The Life Story And Issues Of The Allman Brothers Band
via Michael Finley Smith/YouTube
They’re Still Legends
The Allman Brothers Band was at the forefront of Southern rock music in the ’70s. With brothers Duane and Gregg Allman leading the group, they made a mark in the genre by mixing elements of country, blues, and jazz with rock. Their first two records weren’t commercially successful but they struck gold with the live release At Fillmore East which captured the band’s magical performances on stage. It catapulted them to another stratosphere of stardom.
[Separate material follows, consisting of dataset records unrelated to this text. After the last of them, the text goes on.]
(** A turn under a configuration without sources. *)
Lemma empty_cycle_turn (w : World) (cfg : pydict) (p : Params) (i : Z) :
  load_config env w = cfg →
  truthy (py_get_default cfg "enabled" (JBool true)) = true →
  py_int lib (py_or (py_get cfg "check_interval_seconds") (JInt 300)) = Ok i →
  read_params lib cfg = Ok p →
  py_iter (py_or (py_get cfg "sources") (JList [])) = Ok [] →
  status_writable env →
  ∃ w', main_iteration lib env w = (Ok tt, w')
        ∧ fetches w' = fetches w
        ∧ notifications w' = notifications w
        ∧ seen_log w' = seen_log w
        ∧ sleeps w' = (sleeps w ++ [Z.max 30 (Z.min i 3600)])%list
        ∧ ∃ st, files w' !! STATUS_PATH = Some (Holds (JDict st))
                ∧ dict_get st "ok" = Some (JBool true)
                ∧ dict_get st "checked_sources" = Some (JInt 0)
                ∧ dict_get st "hits" = Some (JInt 0).
Proof.
  intros Hcfg Hen Hi Hp Hs Hst.
  unfold main_iteration, mbind, se_bind, se_gets, se_get, se_lift, sleep,
    se_modify.
  rewrite Hcfg, Hen. change (negb true) with false. cbv iota beta.
  rewrite Hi.
  unfold try_except, call_run_once, run_once, mbind, se_bind, se_lift.
  rewrite Hp, Hs. unfold run_sources, for_each, mret, se_ret, finish.
  rewrite update_status_ok; [|apply Hst | intros w1; apply Hst].
  eexists. split; [reflexivity|].
  unfold fetches, notifications, sleeps, status_written, emit; simpl.
  rewrite !omap_app. simpl. rewrite !app_nil_r.
  repeat split; try done.
  eexists. split; [by rewrite lookup_insert_eq|].
  split; [|split]; rewrite ?dict_get_set_ne by done; apply dict_get_set_eq.
Qed.

(** X9. A turn of the loop when there is no configuration file and the
    status file can be written: the defaults are used, so the turn sends
    no request, tries no notification, leaves the seen-log alone, writes
    a status that says [ok] with no source checked and no hit, and
    sleeps 300 seconds. *)
Theorem turn_without_config (w : World) :
  files w !! CONFIG_PATH = None →
  status_writable env →
  ∃ w', main_iteration lib env w = (Ok tt, w')
        ∧ fetches w' = fetches w
        ∧ notifications w' = notifications w
        ∧ seen_log w' = seen_log w
        ∧ sleeps w' = (sleeps w ++ [300])%list
        ∧ ∃ st, files w' !! STATUS_PATH = Some (Holds (JDict st))
                ∧ dict_get st "ok" = Some (JBool true)
                ∧ dict_get st "checked_sources" = Some (JInt 0)
                ∧ dict_get st "hits" = Some (JInt 0).
Proof.
  intros Hno Hst.
  assert (Hcfg : load_config env w = default_config).
  { unfold load_config, path_exists. by rewrite Hno. }
  by apply (empty_cycle_turn w default_config
              {| timeout_s := 10; max_bytes := 2000000;
                 notif_title := default_notif_title; sound := None;
                 show_link := true |} 300).
Qed.

End Liveness.

(** X8, at a configuration with one feed, for two turns. *)
Lemma main_keeps_running_witness :
  let lib := Scenario.lib_with Scenario.nl_parse in
  let env := Scenario.env_with Scenario.nl_net Scenario.no_fault in
  ∃ w', main lib env 2 Scenario.one_feed_world = (Ok tt, w')
        ∧ sleeps w'
          = (sleeps Scenario.one_feed_world
             ++ replicate 2 (turn_sleep Scenario.one_feed_cfg 300))%list.
Proof.
  apply (main_keeps_running
           (Scenario.lib_with Scenario.nl_parse)
           (Scenario.env_with Scenario.nl_net Scenario.no_fault)
           Scenario.one_feed_cfg 300 2 Scenario.one_feed_world).
  - intros w. split; reflexivity.
  - intros w' H. unfold load_config, path_exists, safe_read_json.
    rewrite H. reflexivity.
  - reflexivity.
Defined.

(** X9, at the empty world. *)
Lemma turn_without_config_witness :
  let lib := Scenario.lib_with Scenario.nl_parse in
  let env := Scenario.env_with Scenario.nl_net Scenario.no_fault in
  let w := Scenario.empty_world in
  ∃ w', main_iteration lib env w = (Ok tt, w')
        ∧ fetches w' = fetches w
        ∧ notifications w' = notifications w
        ∧ seen_log w' = seen_log w
        ∧ sleeps w' = (sleeps w ++ [300])%list
        ∧ ∃ st, files w' !! STATUS_PATH = Some (Holds (JDict st))
                ∧ dict_get st "ok" = Some (JBool true)
                ∧ dict_get st "checked_sources" = Some (JInt 0)
                ∧ dict_get st "hits" = Some (JInt 0).
Proof.
  apply (turn_without_config
           (Scenario.lib_with Scenario.nl_parse)
           (Scenario.env_with Scenario.nl_net Scenario.no_fault)
           Scenario.empty_world).
  - reflexivity.
  - intros w. split; reflexivity.
Defined.

(* ================================================================= *)
(** ** Files and notifications *)

Lemma length_append (s t : string) :
  String.length (s +:+ t) = (String.length s + String.length t)%nat.
Proof. induction s as [|c s IH]; [done|]. rewrite append_cons. simpl. by rewrite IH. Qed.

Lemma tmp_path_ne (path : string) : tmp_path path ≠ path.
Proof.
  unfold tmp_path. intros H. apply (f_equal String.length) in H.
  rewrite length_append in H. simpl in H. lia.
Qed.

Section Files.

Variable env : Env.

(** X10. [write_json_atomic] that raises leaves the file at [path] as it
    was, and the seen-log too. When the write of the temporary file
    went through and the rename failed, the temporary file stays
    behind, holding the new data. *)
Theorem failed_write_keeps_file (path : string) (data : pydict)
    (w w' : World) (x : exn) :
  write_json_atomic env path data w = (Raise x, w') →
  files w' !! path = files w !! path
  ∧ seen_log w' = seen_log w
  ∧ (io_fault env w (OpWriteText (tmp_path path)) = None →
     files w' !! tmp_path path = Some (Holds (JDict data))).
Proof.
  unfold write_json_atomic. intros H.
  destruct (io_fault env w (OpWriteText (tmp_path path))) as [y|].
  { injection H as _ <-. by repeat split. }
  match type of H with
  | context [io_fault env ?w1 (OpReplace _ _)] =>
      destruct (io_fault env w1 (OpReplace (tmp_path path) path)) as [y|]
  end.
  - injection H as _ <-. simpl.
    rewrite lookup_insert_ne by apply tmp_path_ne.
    by rewrite lookup_insert_eq.
  - simpl in H. by rewrite lookup_insert_eq in H.
Qed.

(** X11. After a [write_json_atomic] that returns, the file at [path]
    holds the data, no temporary file is left, and [safe_read_json]
    reads the data back unless the read itself fails. *)
Theorem write_then_read (path : string) (data : pydict) (w w' : World) :
  write_json_atomic env path data w = (Ok tt, w') →
  files w' !! path = Some (Holds (JDict data))
  ∧ files w' !! tmp_path path = None
  ∧ (io_fault env w' (OpReadText path) = None →
     safe_read_json env w' path = data).
Proof.
  unfold write_json_atomic. intros H.
  destruct (io_fault env w (OpWriteText (tmp_path path))) as [y|]; [done|].
  match type of H with
  | context [io_fault env ?w1 (OpReplace _ _)] =>
      destruct (io_fault env w1 (OpReplace (tmp_path path) path)) as [y|]
  end; [done|].
  simpl in H. rewrite lookup_insert_eq in H. injection H as <-.
  unfold safe_read_json. simpl. rewrite lookup_insert_eq.
  split; [done|]. split.
  - rewrite lookup_insert_ne by (intros E; symmetry in E; by apply tmp_path_ne in E).
    apply lookup_delete_eq.
  - by intros ->.
Qed.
But like every other story of success, The Allman Brothers Band had their share of tragedies and bumps in the road.
1. There was their hedonistic lifestyle which isn’t exactly unheard-of in rockstars. But they took it to the next level with their use of a wide range of drugs. Butch Trucks told Jim Clash, “The sex and drugs outweighed the rock and roll.” Gregg Allman also shared it in his memoir titled My Cross to Bear with an excerpt published by Rolling Stone. He wrote, “Our roadies had roadies.”
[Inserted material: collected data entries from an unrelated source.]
(** A reply of the view whose body has a true [success] is the envelope
    of a meeting that the provider created: the token block returned a
    record, the create call was sent with its access token and answered
    201. *)
Lemma view_success_means_created (e : env) (data : json) (w : world)
  (v : json) :
  py_get (App.body (fst (App.schedule_meeting e data w))) "success" JNull
  = Ok v ->
  truthy v = true ->
  exists mr token w1 at_ p r,
    App.validate e data = Ok (inr mr)
    /\ App.ensure_valid e w = (Ok token, w1)
    /\ dict_get "access_token" token = Some at_
    /\ App.meeting_payload data mr = Ok p
    /\ http e (App.provider_call e at_ p) = inl r
    /\ status_code r = 201
    /\ App.status (fst (App.schedule_meeting e data w)) = 201.
Proof.
  unfold App.schedule_meeting.
  destruct (App.validate e data) as [[rep|mr]|ex] eqn:Hv.
  - destruct (validate_early_is_error e data rep Hv) as [msg ->].
    cbn [fst]. intros H Ht. rewrite (error_reply_flag _ _ _ H) in Ht.
    discriminate.
  - destruct (App.ensure_valid e w) as [[token|ex] w1] eqn:He.
    + unfold App.create_meeting, bind, lift, requests_post, ret.
      cbn [py_getitem].
      destruct (dict_get "access_token" token) as [at_|] eqn:Hat;
        [|cbn [fst]; intros H Ht;
          rewrite (error_reply_flag _ _ _ H) in Ht; discriminate].
      destruct (App.meeting_payload data mr) as [p|] eqn:Hp;
        [|cbn [fst]; intros H Ht;
          rewrite (error_reply_flag _ _ _ H) in Ht; discriminate].
      destruct (http e (App.provider_call e at_ p)) as [r|msg] eqn:Hr;
        [|cbn [fst]; intros H Ht;
          rewrite (error_reply_flag _ _ _ H) in Ht; discriminate].
      destruct (status_code r =? 429) eqn:H429.
      { destruct (py_int _); cbn [fst]; intros H Ht.
        - inversion H. subst v. discriminate.
        - rewrite (error_reply_flag _ _ _ H) in Ht. discriminate. }
      destruct (Z.eqb_spec (status_code r) 201) as [H201|H201]; cbn [negb].
      2:{ cbn [fst]. intros H Ht.
          rewrite (error_reply_flag _ _ _ H) in Ht. discriminate. }
      destruct (response_json r) as [m|];
        [|cbn [fst]; intros H Ht;
          rewrite (error_reply_flag _ _ _ H) in Ht; discriminate].
      destruct (App.created m) as [rep|] eqn:Hc;
        [|cbn [fst]; intros H Ht;
          rewrite (error_reply_flag _ _ _ H) in Ht; discriminate].
      cbn [fst]. intros _ _. exists mr, token, w1, at_, p, r.
      repeat (split; [first [reflexivity | assumption]|]).
      now apply (created_is_201 m).
    + destruct ex; cbn [fst]; intros H Ht;
        first [ rewrite (error_reply_flag _ _ _ H) in Ht; discriminate
              | inversion H; subst v; discriminate ].
  - cbn [fst]. intros H Ht. rewrite (error_reply_flag _ _ _ H) in Ht.
    discriminate.
Qed.
(** * Helper utilities of the foveated-neural-computation training loop

    A shallow embedding of [utils.py]: activation lookup, device
    selection, gzip-wrapped array persistence, the [Accuracy] metric
    accumulator and the markdown table formatter, with the properties
    the specification states about them.

    Conventions of the embedding.
    - A Python call either returns a value or raises: [result A].
      A method that mutates [self] returns the new object together with
      its outcome, so the state left behind by a call that raises is
      explicit.
    - Python integers are [Z]; tensor dimensions are [nat].
    - Python's true division of two integers is modelled by the exact
      rational quotient in [Q]. *)

From Stdlib Require Import ZArith QArith Qminmax List String Ascii Bool Lia.
From Stdlib Require Import DecimalString.
From stdpp Require Import base gmap strings list.

Import ListNotations.
Open Scope string_scope.
Open Scope list_scope.
Open Scope Z_scope.

(* ===================================================================== *)
(** ** Python values, exceptions and outcomes                             *)
(* ===================================================================== *)

Module Py.

(** The exceptions that the modelled code can let escape. *)
Inductive exn : Type :=
| NotImplementedError
| UnboundLocalError (var : string)
| ZeroDivisionError
| IndexError
| RuntimeError
| FileNotFoundError
| KeyError
| Exception (msg : string).

Inductive result (A : Type) : Type :=
| Ok (a : A)
| Raise (e : exn).
Arguments Ok {A} a.
Arguments Raise {A} e.

Definition bind {A B} (r : result A) (k : A -> result B) : result B :=
  match r with
  | Ok a => k a
  | Raise e => Raise e
  end.

Definition raises {A} (r : result A) : Prop := exists e, r = Raise e.
Definition returns {A} (r : result A) : Prop := exists a, r = Ok a.

(** The dynamically typed values handed to the helpers: [None],
    integers and strings. Structural equality coincides with Python's
    [==] on these. *)
Inductive pyval : Type :=
| PyNone
| PyInt (z : Z)
| PyStr (s : string).

Definition pyval_eqb (a b : pyval) : bool :=
  match a, b with
  | PyNone, PyNone => true
  | PyInt x, PyInt y => Z.eqb x y
  | PyStr s, PyStr t => String.eqb s t
  | _, _ => false
  end.

(** [str(v)], as used by [format] and [join]. *)
Definition str (v : pyval) : string :=
  match v with
  | PyNone => "None"
  | PyInt z => NilZero.string_of_int (Z.to_int z)
  | PyStr s => s
  end.

(** [v == "literal"] for a string literal. *)
Definition is_str (v : pyval) (lit : string) : bool :=
  pyval_eqb v (PyStr lit).

End Py.

Import Py.

Declare Scope py_scope.
Notation "'try!' x ':=' c1 'in' c2" := (Py.bind c1 (fun x => c2))
  (at level 10, x name, c1 at level 100, c2 at level 200) : py_scope.
Open Scope py_scope.

(* ===================================================================== *)
(** ** Activation lookup                                                  *)
(* ===================================================================== *)

Module Activation.

(** The functional activations of [torch.nn.functional]. *)
Inductive functional : Type :=
| F_relu | F_sigmoid | F_tanh | F_leaky_relu.

(** The module activations of [torch.nn], freshly constructed. *)
Inductive module : Type :=
| nn_ReLU | nn_Sigmoid | nn_Tanh | nn_LeakyReLU.

Definition get_act_function (descr : string) : result functional :=
  if String.eqb descr "relu" then Ok F_relu
  else if String.eqb descr "sigm" then Ok F_sigmoid
  else if String.eqb descr "tanh" then Ok F_tanh
  else if String.eqb descr "leaky" then Ok F_leaky_relu
  else Raise NotImplementedError.

Definition get_act_function_module (descr : string) : result module :=
  if String.eqb descr "relu" then Ok nn_ReLU
  else if String.eqb descr "sigm" then Ok nn_Sigmoid
  else if String.eqb descr "tanh" then Ok nn_Tanh
  else if String.eqb descr "leaky" then Ok nn_LeakyReLU
  else Raise NotImplementedError.

(** The keys that name an activation. *)
Definition known_keys : list string := ["relu"; "sigm"; "tanh"; "leaky"].

End Activation.

(* ===================================================================== *)
(** ** Device selection                                                   *)
(* ===================================================================== *)

Module Device.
Speaking about the aircraft they bought, he said: “The first time we walked onto the plane, ‘Welcome Allman Brothers’ was spelled out in cocaine on the bar.” They embarked on a 41-date trek and were paid $80,000 per show but at the end of the tour, they only had $100,000 left.
More than the massive amount of money they blew for drugs, Gregg Allman also became involved in a lengthy drug trial after his personal road manager and valet John “Scooter” Herring was charged with multiple counts of conspiracy to distribute narcotics. Allman had to testify against him and he described it as “terrible”. Allman added that he “was up against the wall, I was in the corner, backed in the corner.”
2. The Allman Brothers Band showed their resiliency when they still pushed on even after experiencing multiple tragedies. First was the death of leader Duane Allman on October 29, 1971 while they were still riding high on the success of At Fillmore East. He was killed in a motorcycle accident because massive internal injuries. A year later, bassist Berry Oakley experienced almost the same accident only three blocks from where Duane was badly injured. He was thrown from his motorcycle just like Duane. He later died from cerebral swelling.
3. Gregg Allman hit an all-time low when the band was inducted into the Rock and Roll Hall of Fame in 1995. He wrote in My Cross to Bear that “it should have been the greatest week of my life.” He was still battling alcohol problems and so he was at the event physically, but “otherwise I was out of it – mentally, emotionally and spiritually.” For the days leading up to the induction, he was drunk everyday including the day of the ceremony. Although there was so much he wanted to say, he only managed 14-second speech: “This is for my brother. He was always the first to face the fire. Thank you.”
Because of the embarrassment he felt, he finally summoned the courage to get help. He passed away on May 27, 2017 due to complications from liver cancer.